Bug #15936
Osd-s on cache pool crash after upgrade from Hammer to Jewel
0%
Description
After upgrading my cluster from 94.7 to 10.2.1 all ods-s (ssd) backing cache tier stared to crash constantly as soon as pool with cache tier was accessed.

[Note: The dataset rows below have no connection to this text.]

(** A ring of [L] files under [maxDepth = N]: the files are visited one
    below the other, and the last one leads back to the first at depth
    [L]. *)
Lemma ring_runs L N c :
  (L <= N + 1)%nat ->
  forall j k, (k + j + 1 = L)%nat ->
    findAllImports (chainEnv L true) (S (S j)) (VString (chainName k))
      (typedOptions c (chainNames k) (Z.of_nat k) (Z.of_nat N))
    = Some (if (L <=? N)%nat then SuccessTrue (chainNames L)
            else depthExceeded (Z.of_nat N) (chainName 0),
            setOf (chainNames L)).
Proof.
  intros HLN. induction j as [|j IH]; intros k Hk.
  - rewrite findAllImports_typed.
    destruct (chain_validate L true k c (chainNames k) N) as (v & -> & Hb);
      [lia|lia|].
    rewrite chain_not_visited, update_fresh by apply chain_not_visited.
    rewrite Hb. replace (k <? L - 1)%nat with false
      by (symmetry; apply Nat.ltb_ge; lia).
    rewrite scanBody_cons, chain_child, <- chainNames_S.
    replace (Z.of_nat k + 1)%Z with (Z.of_nat L) by lia.
    replace (S k) with L by lia.
    rewrite ring_reentry by lia.
    destruct (L <=? N)%nat; [apply scanBody_nil|reflexivity].
  - rewrite findAllImports_typed.
    destruct (chain_validate L true k c (chainNames k) N) as (v & -> & Hb);
      [lia|lia|].
    rewrite chain_not_visited, update_fresh by apply chain_not_visited.
    rewrite Hb. replace (k <? L - 1)%nat with true
      by (symmetry; apply Nat.ltb_lt; lia).
    rewrite scanBody_cons, chain_child, <- chainNames_S.
    replace (Z.of_nat k + 1)%Z with (Z.of_nat (S k)) by lia.
    rewrite IH by lia.
    destruct (L <=? N)%nat; [apply scanBody_nil|reflexivity].
Qed.
(** C7: on an object that is not a valid capsule of the expected name,
    [acquire_rx_buffer] and [receive_frame] throw a runtime error and
    [release_rx_buffer] and [release_handle] return, all four without a vendor
    call and without touching the interpreter; [acquire_handle], and
    [acquire_rx_buffer] on a valid capsule (with the capsule's pointer), make
    one vendor call and return None exactly when the vendor returns a null
    pointer, and otherwise a capsule named "exanic_t" or "exanic_rx_t" around
    the vendor's pointer. *)
Theorem capsules_guard_vendor_calls sdk s t (o : objref) :
  (valid_capsule (heap s o) CAPSULE_EXANIC = false ->
     (forall port_number buffer_number,
         acquire_rx_buffer o port_number buffer_number sdk s t
         = (Thrown "invalid exanic handle capsule", s, t))
     /\ release_handle o sdk s t = (tt, s, t))
  /\ (valid_capsule (heap s o) CAPSULE_EXANIC_RX = false ->
     (forall rt max_size,
         receive_frame rt o max_size sdk s t
         = (Thrown "invalid exanic_rx handle capsule", s, t))
     /\ release_rx_buffer o sdk s t = (tt, s, t))
  /\ (forall device_name,
       let e := exanic_acquire_handle (c_str device_name) in
       let r := acquire_handle device_name sdk s t in
       trace r = t ++ [Called e]
       /\ wraps (result r) (sdk t ptr e) "exanic_t")
  /\ (valid_capsule (heap s o) CAPSULE_EXANIC = true ->
      forall port_number buffer_number,
      exists nic x,
        heap s o = PyCapsule nic (Some CAPSULE_EXANIC)
        /\ let e := exanic_acquire_rx_buffer nic port_number buffer_number in
           let r := acquire_rx_buffer o port_number buffer_number sdk s t in
           trace r = t ++ [Called e]
           /\ result r = Returned x
           /\ wraps x (sdk t ptr e) "exanic_rx_t").
Proof.
  split; [|split; [|split]].
  - intros H. split.
    + intros. now apply acquire_rx_buffer_invalid.
    + now apply release_handle_invalid.
  - intros H. split.
    + intros. now apply receive_frame_invalid.
    + now apply release_rx_buffer_invalid.
  - intros device_name e r.
    destruct (acquire_handle_run sdk s t device_name) as (_ & Ht & Hw).
    split; assumption.
  - intros H port_number buffer_number.
    destruct (acquire_rx_buffer_run sdk s t o port_number buffer_number H)
      as (nic & x & Ho & _ & Ht & Hr & Hw).
    exists nic, x. split; [exact Ho|]. cbv zeta. auto.
Qed.

(** A bytes object is no capsule and a capsule with a null pointer is not
    valid: both are refused without a vendor call.  With no device the acquire
    returns None, with one it returns the capsule of its handle. *)
Lemma capsules_guard_vendor_calls_witness :
  let dev := list_ascii_of_string "exanic0" in
  acquire_rx_buffer 2%nat 0 0 Samples.exanic_sdk Samples.interp0 []
  = (Thrown "invalid exanic handle capsule", Samples.interp0, [])
  /\ release_handle 3%nat Samples.exanic_sdk Samples.interp0 []
     = (tt, Samples.interp0, [])
  /\ result (acquire_handle dev Samples.exanic_absent Samples.interp0 [])
     = PyNone
  /\ result (acquire_handle dev Samples.exanic_sdk Samples.interp0 [])
     = PyCapsule 4096 (Some "exanic_t"%string).
Proof.
  intros dev. split; [|split; [|split]].
  - destruct (capsules_guard_vendor_calls Samples.exanic_sdk Samples.interp0
                [] 2%nat) as (Hbad & _).
    destruct Hbad as [Hthrow _]; [reflexivity|]. apply Hthrow.
  - destruct (capsules_guard_vendor_calls Samples.exanic_sdk Samples.interp0
                [] 3%nat) as (Hbad & _).
    destruct Hbad as [_ Hsilent]; [reflexivity|]. exact Hsilent.
  - destruct (capsules_guard_vendor_calls Samples.exanic_absent
                Samples.interp0 [] 0%nat) as (_ & _ & Hacq & _).
    destruct (Hacq dev) as (_ & Hnone & _). apply Hnone. reflexivity.
  - destruct (capsules_guard_vendor_calls Samples.exanic_sdk
                Samples.interp0 [] 0%nat) as (_ & _ & Hacq & _).
    destruct (Hacq dev) as (_ & _ & Hcap). apply Hcap. discriminate.
Defined.

(** *** Receiving a frame *)

Lemma new_string_builds rt (n : Z) (c : char) :
  builds rt n = true -> new_string rt n c = Returned (repeat c (Z.to_nat n)).
Proof.
  unfold builds, new_string. intros H. apply andb_prop in H as [Hmax Halloc].
  apply Z.leb_le in Hmax.
  destruct (Z.ltb_spec (string_max_size rt) n); [lia|].
  now rewrite Halloc.
Qed.

Lemma new_string_fails rt (n : Z) (c : char) :
  builds rt n = false -> exists what, new_string rt n c = Thrown what.
Proof.
  unfold builds, new_string. intros H.
  destruct (Z.ltb_spec (string_max_size rt) n) as [Hlt|Hle].
  - now exists length_error_what.
  - apply Z.leb_le in Hle. rewrite Hle in H. cbn in H. rewrite H.
    now exists bad_alloc_what.
Qed.

(** When the buffer can be made, the vendor is asked once. *)
Lemma receive_frame_eq rt (sdk : oracle ExanicE) s t o (rx : ptr) max_size :
  heap s o = PyCapsule rx (Some CAPSULE_EXANIC_RX) -> rx <> nullptr ->
  let size := effective_size max_size in
  builds rt size = true ->
  let e := exanic_receive_frame rx (repeat NUL (Z.to_nat size)) size nullptr in
  let n := fst (sdk t _ e) in
  let buf := snd (sdk t _ e) in
  receive_frame rt o max_size sdk s t
  = (if n <=? 0 then Returned [] else py_bytes (c_str buf) (to_size_t n),
     s, t ++ [Called e]).
Proof.
  intros Ho Hrx size Hbuilds e n buf. subst e n buf.
  unfold receive_frame, bind at 1.
  rewrite IsValid_run, Ho, valid_capsule_intro by assumption. cbn [negb].
  unfold bind at 1. rewrite (GetPointer_run sdk s t o _ rx Ho Hrx).
  fold (effective_size max_size). fold size.
  rewrite (new_string_builds rt size NUL Hbuilds). run_eff.
  destruct (_ <=? 0); reflexivity.
Qed.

Randomly from 1 min to hour at max.
Cache pool info:
pool 8 'ssdcache' replicated size 3 min_size 1 crush_ruleset 1 object_hash rjenkins pg_num 256 pgp_num 256 last_change 11570 flags hashpspool,incomplete_clones tier_of 6 cache_mode writeback target_bytes 107374182400 hit_set bloom{false_positive_probability: 0.05, target_size: 0, seed: 0} 3600s x1 decay_rate 0 search_last_n 1 min_read_recency_for_promote 1 stripe_width 0
And pool info:
pool 6 'hdd10k' replicated size 3 min_size 1 crush_ruleset 0 object_hash rjenkins pg_num 512 pgp_num 512 last_change 11561 lfor 11561 flags hashpspool tiers 8 read_tier 8 write_tier 8 min_write_recency_for_promote 1 stripe_width 0
---
Also setting: ceph osd set sortbitwise after upgrade whole cluster become unusable - no qemu clients were able to r/w to disks. Reverted quickly.
History
#1 Updated by elder one almost 8 years ago
- File ceph-osd.44.zip added
#2 Updated by elder one almost 8 years ago
Ubuntu 14.04, kernel 3.18.33
#3 Updated by Samuel Just over 7 years ago
- Assignee set to Joao Eduardo Luis
#4 Updated by Greg Farnum almost 7 years ago
Ping Joao? This looks to have been a crash in persisting/trimming HitSets, which I know underwent a bunch of changes/fixes around time notation and stuff, so I suspect it's done now...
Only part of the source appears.